As our cover story this month highlights, Americans are increasingly turning to the workplace for their sense of identity and worth. It’s a trend that, if continued, can only end in some kind of existential bubble-burst.
Every human longs for community, for someplace to belong. But we long most deeply for belonging that is unconditional, for people who will love us simply for who we are apart from what we yield or accomplish. For Christians, this longing finds its ultimate fulfillment in God’s grace through Jesus. It is also why kids love birthdays and why dog people love dogs.

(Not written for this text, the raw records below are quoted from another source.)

(** An active thread has no pending timer. *)
Lemma active_no_timer k t x : timers_inv (threads k) (tst k) ->
  threads k !! t = Some x -> active x -> thread_timer t ∉ rt_timer_list (tst k).
Proof.
  intros T Ex Hx Hin. destruct (ti_pending _ _ T t x Ex Hin) as [Hs _].
  destruct Hx as [Hx|Hx]; by rewrite Hs in Hx.
Qed.

Lemma kept_timers k k' s : timers_inv (threads k) s -> threads_kept k k' ->
  (forall t x, threads k !! t = Some x -> active x -> thread_timer t ∉ rt_timer_list s) ->
  timers_inv (threads k') s.
Proof.
  intros T H Hno. apply (timers_inv_kept (threads k)); [done|]. intros u y' Ey'. specialize (H u).
  destruct (threads k !! u) as [y|] eqn:Ey; [|by rewrite H in Ey'].
  destruct H as (y'' & E & _ & [->|[Ha Hb]]); rewrite E in Ey'; injection Ey' as <-; exists y; split_and!; try done.
  - intros _. by apply active_not_close.
  - intros Hin. by destruct (Hno u y Ey Ha).
Qed.

(** [rt_schedule], whatever the lock. *)
Lemma schedule_ok k : kernel_ok k ->
  exists k', rt_schedule k = Ok k' /\ kernel_ok k' /\ threads_kept k k' /\ same_env k k'.
Proof.
  intros K. destruct (ko_current _ K) as (c & Ec & Hc).
  assert (Hsame : exists k', Ok k = Ok k' /\ kernel_ok k' /\ threads_kept k k' /\ same_env k k').
  { exists k. split_and!; try done. by apply threads_kept_refl. }
  destruct (Z.eqb_spec (lock_nest k) 0) as [Hl|Hl].
  2:{ unfold rt_schedule. by rewrite (proj2 (Z.eqb_neq (lock_nest k) 0)). }
  destruct (Z.eqb_spec (ready_group k) 0) as [Hg|Hg].
  { unfold rt_schedule. by rewrite Hl, Hg. }
  pose proof (thread_nonnull _ _ _ K Ec) as Hc0.
  destruct (schedule_spec k c (ko_sched _ K) Ec Hc0) as (k' & t & p & E & _ & _ & Hs & _);
    [by destruct Hc as [-> | ->]|by destruct Hc as [-> | ->]|done|done|].
  exists k'. split; [done|]. destruct Hs as (I & He & Hk & _ & Hn0 & (x & Ex & Hx) & _).
  split_and!; [constructor|..]; try done.
  - rewrite (proj1 (proj2 (proj2 He))). apply (kept_timers k k'); [apply K|done|].
    intros. by eapply active_no_timer; [apply K|..].
  - exists x. split; [done|]. by left.
  - destruct (ko_idle _ K) as (i & Ei & Hi). specialize (Hk IDLE_THREAD). rewrite Ei in Hk.
    destruct Hk as (i' & Ei' & _ & H). exists i'. split; [done|]. by destruct H as [->|[_ ?]].
Qed.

Offices, in contrast, are enormously difficult places to find a secure sense of belonging. Even in the healthiest and most generous organizations, we are in the end only units of production. Our presence there is always conditional—contingent, in coldest terms, on our ability to produce. Modern workplaces are so thoroughly governed by economic competition that, for most of us, this seems less an evil than a simple fact.
It turns out that competition thwarts our efforts to build the kind of community we most desire. And it does so well beyond the workplace. All are welcome to pull up a chair to the boisterous table of social media, for example, with its nonexistent barriers to entry. But make no mistake about what governs your place at that table: Your value is strictly and proportionately tied to your wit and ability to perform.
Wendell Berry once wrote, “No individual can lead a good life or a satisfying life under the rule of competition.” If that seems extreme, consider the Apostle Paul’s decidedly uncompetitive prescriptions for community: Christians, he wrote, are to “do nothing from rivalry” and “consider others more significant than yourselves” (Phil. 2:3). They are to “admonish the idle,” yes, but also to help the weak and “be patient with them all” (1 Thess. 5:14). They should welcome and value the contributions even of lesser members of the body (1 Cor. 12; ESV all).
In short, Paul called the church to be productive yet to extend the same kind of unconditional grace as the God it serves. That ought to be of great comfort. Even with all the church’s flaws, in it we can find the one earthly venue where our belonging is not meant to hang on personality, performance, or market whims.